The docker image containing the preprocessing program and the web app is available on docker hub:
docker pull rdbioseq/boardion
This image need to have access to 2 folders (absolute path), the first one contains the input datas (sequencing summary file and final summary) and the second one is intially empty and will contain the output of the preprocessing program.
docker run -it -p 80:80 -v /inputfolder/:/usr/local/src/data:z -v /statfolder/:/usr/local/src/stat:z rdbioseq/boardion:latest -d 600 -f 5 -p 80
Here are the options you can set for the docker entrypoint:
Usage: ./docker_entrypoint.sh [-h] [-d <DURATION>] [-f <FREQUENCY>] [-p <PORT>] [-R <REGEX>]
-d <INT> duration of a step in secondes ( 600 secondes == 10 minutes == 400 values per graph for run of 4000 minutes) [600]
-f <INT> frequency of the cron runnig the preprocessing in minute (every <INT> minutes), it's the refresh rate of the data in the app [5]
-p <INT> port to listen [80]
-R <STR> Regular expression to get uniq run id from sequencing summary file name. If not present, run id is the concatenation of the flowcell id and the first 8 characters of the run_id field of the sequencing summary.
The docker start by generating the stat files and then the web app start. This first step can take some time if there is a lot of data in the input folder that were not previously processed (thus the availibilty of the web app can be delayed)
USAGE:
boardion_preprocess [-R <REGEX>] [-d <DURATION>] [-r <RUN ID>] -o <DIRECTORY> -i <DIRECTORY> [--] [--version] [-h]
Where:
-R <REGEX>, --regex <REGEX>
Regular expression to get uniq run id from sequencing summary file name. If not present, run id is the concatenation of the flowcell id and the first 8 characters of the run_id field of the sequencing summary
-d <DURATION>, --step-duration <DURATION>
Duration between stats points in seconds
-r <RUN ID>, --runId <RUN ID>
Run id to monitor. If not present, monitor all runs
-o <DIRECTORY>, --out <DIRECTORY>
(required) Path to the output directory
-i <DIRECTORY>, --in <DIRECTORY>
(required) Directory containing sequencing_summary.txt files to process
--, --ignore_rest
Ignores the rest of the labeled arguments following this flag.
--version
Displays version information and exits.
-h, --help
Displays usage information and exits.
This program generates statistics files from sequencing_summary.txt files.
It creates and uses the file run_infostat.txt that contains one line per run processed.

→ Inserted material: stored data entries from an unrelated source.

(* ===== verification/RdmaCommon.v ===== *)
(** Phase 1, [rdma_common.h]: the connection record exchanged out of band and
    its wire image, the registered region and the queue-pair object. *)
From stdpp Require Import strings.
From S2P Require Import Prelude Prog Sys.

Definition RAI_QP_MAX_WR : Z := 128.
Definition RAI_MAX_INLINE : Z := 220.

Inductive rai_conn_mode := RAI_CONN_CM | RAI_CONN_VERBS.

(** [rai_conn_info_t]; a GID is its 16 raw bytes. *)
Record rai_conn_info := mkConnInfo { ci_addr : Z; ci_gid : list Z; ci_rkey : Z; ci_qpn : Z; ci_psn : Z }.
Definition conn_info0 : rai_conn_info := mkConnInfo 0 (replicate 16 0) 0 0 0.

(** [rai_mr_t]; [mr_mr] is the [struct ibv_mr] behind the pointer, None for NULL. *)
Record rai_mr := mkRaiMr { mr_mr : option ibv_mr; mr_buf : Z; mr_size : Z; mr_owns_buf : Z }.
Definition rai_mr0 : rai_mr := mkRaiMr None 0 0 0.

(** [rai_qp_t]. *)
Record rai_qp := mkRaiQp {
  qp_ctx : Z; qp_pd : Z; qp_cq : Z; qp_qp : Z; qp_mode : rai_conn_mode; qp_cm_id : Z; qp_ec : Z;
  qp_port_num : Z; qp_gid_index : Z; qp_max_inline : Z;
  qp_local : rai_conn_info; qp_remote : rai_conn_info }.
(** What [memset (qp, 0, sizeof ( *qp))] leaves: [RAI_CONN_CM] is 0. *)
Definition rai_qp0 : rai_qp := mkRaiQp 0 0 0 0 RAI_CONN_CM 0 0 0 0 0 conn_info0 conn_info0.

(** Assignments to one field. *)
Definition set_ctx v q := mkRaiQp v (qp_pd q) (qp_cq q) (qp_qp q) (qp_mode q) (qp_cm_id q) (qp_ec q)
  (qp_port_num q) (qp_gid_index q) (qp_max_inline q) (qp_local q) (qp_remote q).
Definition set_pd v q := mkRaiQp (qp_ctx q) v (qp_cq q) (qp_qp q) (qp_mode q) (qp_cm_id q) (qp_ec q)
  (qp_port_num q) (qp_gid_index q) (qp_max_inline q) (qp_local q) (qp_remote q).
Definition set_cq v q := mkRaiQp (qp_ctx q) (qp_pd q) v (qp_qp q) (qp_mode q) (qp_cm_id q) (qp_ec q)
  (qp_port_num q) (qp_gid_index q) (qp_max_inline q) (qp_local q) (qp_remote q).
Definition set_qp v q := mkRaiQp (qp_ctx q) (qp_pd q) (qp_cq q) v (qp_mode q) (qp_cm_id q) (qp_ec q)
  (qp_port_num q) (qp_gid_index q) (qp_max_inline q) (qp_local q) (qp_remote q).
Definition set_mode v q := mkRaiQp (qp_ctx q) (qp_pd q) (qp_cq q) (qp_qp q) v (qp_cm_id q) (qp_ec q)
  (qp_port_num q) (qp_gid_index q) (qp_max_inline q) (qp_local q) (qp_remote q).
Definition set_cm_id v q := mkRaiQp (qp_ctx q) (qp_pd q) (qp_cq q) (qp_qp q) (qp_mode q) v (qp_ec q)
  (qp_port_num q) (qp_gid_index q) (qp_max_inline q) (qp_local q) (qp_remote q).
Definition set_ec v q := mkRaiQp (qp_ctx q) (qp_pd q) (qp_cq q) (qp_qp q) (qp_mode q) (qp_cm_id q) v
  (qp_port_num q) (qp_gid_index q) (qp_max_inline q) (qp_local q) (qp_remote q).
Definition set_port_num v q := mkRaiQp (qp_ctx q) (qp_pd q) (qp_cq q) (qp_qp q) (qp_mode q) (qp_cm_id q)
  (qp_ec q) v (qp_gid_index q) (qp_max_inline q) (qp_local q) (qp_remote q).
Definition set_gid_index v q := mkRaiQp (qp_ctx q) (qp_pd q) (qp_cq q) (qp_qp q) (qp_mode q) (qp_cm_id q)
  (qp_ec q) (qp_port_num q) v (qp_max_inline q) (qp_local q) (qp_remote q).
Definition set_max_inline v q := mkRaiQp (qp_ctx q) (qp_pd q) (qp_cq q) (qp_qp q) (qp_mode q) (qp_cm_id q)
  (qp_ec q) (qp_port_num q) (qp_gid_index q) v (qp_local q) (qp_remote q).
Definition set_local v q := mkRaiQp (qp_ctx q) (qp_pd q) (qp_cq q) (qp_qp q) (qp_mode q) (qp_cm_id q)
  (qp_ec q) (qp_port_num q) (qp_gid_index q) (qp_max_inline q) v (qp_remote q).
Definition set_remote v q := mkRaiQp (qp_ctx q) (qp_pd q) (qp_cq q) (qp_qp q) (qp_mode q) (qp_cm_id q)
  (qp_ec q) (qp_port_num q) (qp_gid_index q) (qp_max_inline q) (qp_local q) v.

(** * The wire image of the connection record *)

(** The structure as it lies in memory on the little-endian targets the code is
    built for: 8 + 16 + 4 + 4 + 4 bytes of fields and, the structure being
    8-aligned, 4 bytes of tail padding; [sizeof] is 40. *)
Definition sizeof_conn_info : Z := 40.
Definition encode_info (i : rai_conn_info) : list Z :=
  le_bytes 8 (ci_addr i) ++ ci_gid i ++ le_bytes 4 (ci_rkey i) ++ le_bytes 4 (ci_qpn i) ++
  le_bytes 4 (ci_psn i) ++ replicate 4 0.
Definition decode_info (l : list Z) : rai_conn_info :=
  mkConnInfo (le_val (take 8 l)) (take 16 (drop 8 l)) (le_val (take 4 (drop 24 l)))
             (le_val (take 4 (drop 28 l))) (le_val (take 4 (drop 32 l))).

Record info_ok (i : rai_conn_info) : Prop := {
  io_addr : 0 ≤ ci_addr i < 2 ^ 64;
  io_gid : length (ci_gid i) = 16%nat;
  io_rkey : 0 ≤ ci_rkey i < 2 ^ 32;
  io_qpn : 0 ≤ ci_qpn i < 2 ^ 32;
  io_psn : 0 ≤ ci_psn i < 2 ^ 32;
}.

Lemma length_encode_info i : info_ok i → Z.of_nat (length (encode_info i)) = sizeof_conn_info.
Proof.
  intros [_ Hg _ _ _]. unfold encode_info. rewrite !length_app, !length_le_bytes, length_replicate, Hg. done.
Qed.
Lemma decode_encode_info i : info_ok i → decode_info (encode_info i) = i.
Proof.
  intros [Ha Hg Hr Hq Hp]. destruct i as [a g r q p]. unfold decode_info, encode_info.
  cbn [ci_addr ci_gid ci_rkey ci_qpn ci_psn] in *.
  assert (Hd : ∀ (l1 l2 : list Z) n, length l1 = n → take n (l1 ++ l2) = l1 ∧ drop n (l1 ++ l2) = l2).
  { intros l1 l2 n <-. split; [apply take_app_length|apply drop_app_length]. }
  set (A := le_bytes 8 a). set (R := le_bytes 4 r). set (Q := le_bytes 4 q). set (P := le_bytes 4 p).
  assert (H24 : ∀ t, drop 24 (A ++ g ++ t) = t).
  { intros t. rewrite app_assoc. apply Hd. rewrite length_app, Hg. done. }
  assert (H28 : ∀ t, drop 28 (A ++ g ++ R ++ t) = t).
  { intros t. rewrite !app_assoc. rewrite <- (app_assoc A g R). apply Hd. rewrite !length_app, Hg. done. }
  assert (H32 : ∀ t, drop 32 (A ++ g ++ R ++ Q ++ t) = t).
  { intros t. rewrite !app_assoc. apply Hd. rewrite !length_app, Hg. done. }
  rewrite H24, H28, H32. destruct (Hd A (g ++ R ++ Q ++ P ++ replicate 4 0) 8%nat) as [-> ->]; [done|].
  destruct (Hd g (R ++ Q ++ P ++ replicate 4 0) 16%nat Hg) as [-> _].
  destruct (Hd R (Q ++ P ++ replicate 4 0) 4%nat) as [-> _]; [done|].
  destruct (Hd Q (P ++ replicate 4 0) 4%nat) as [-> _]; [done|].
  destruct (Hd P (replicate 4 0) 4%nat) as [-> _]; [done|].
  unfold A, R, Q, P. by rewrite !le_val_bytes_small.
Qed.
(** The field bytes decide the record: the padding is never read. *)
Lemma decode_info_padding l l' : take 36 l = take 36 l' → decode_info l = decode_info l'.
Proof.
  intros He. unfold decode_info.
  assert (Hsub : ∀ n m, (n + m ≤ 36)%nat → take m (drop n l) = take m (drop n l')).
  { intros n m Hnm. rewrite !take_drop_commute.
    replace (take (n + m) l) with (take (n + m) (take 36 l)) by (rewrite take_take; f_equal; lia).
    rewrite He, take_take. do 2 f_equal. lia. }
  pose proof (Hsub 0%nat 8%nat) as H0. rewrite !drop_0 in H0.
  rewrite H0, !Hsub by lia. done.
Qed.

This file contains global statistics on each run and also marks completed run that no longer need to be processed.
For each sequencing_summary file it produces 5 files prefixed with the
run name:
- _channel_stat.txt: statistics per channel
- _A_currentstat.txt: statistics on read binned by --step-duration minutes. Bins are independent of each other (the 10th is independent from the 9th).
- _A_globalstat.txt: statistics on read binned by --step-duration minutes. Later bin contains previous one. (the 10th contain the 9th)
- _A_quality_stat.txt: statistics binned by quality and time
- _A_readsLength.txt: count of reads per length
Rscript BoardION/app/boardion_app.R [<IP>] <PORT> <INPUT_FOLDER>
<IP> Ip of the host. By default the script try to get it with 'hostname -i'.
<PORT> Port to listen
<INPUT_FOLDER> Input folder containing the output of the preprocessing programm.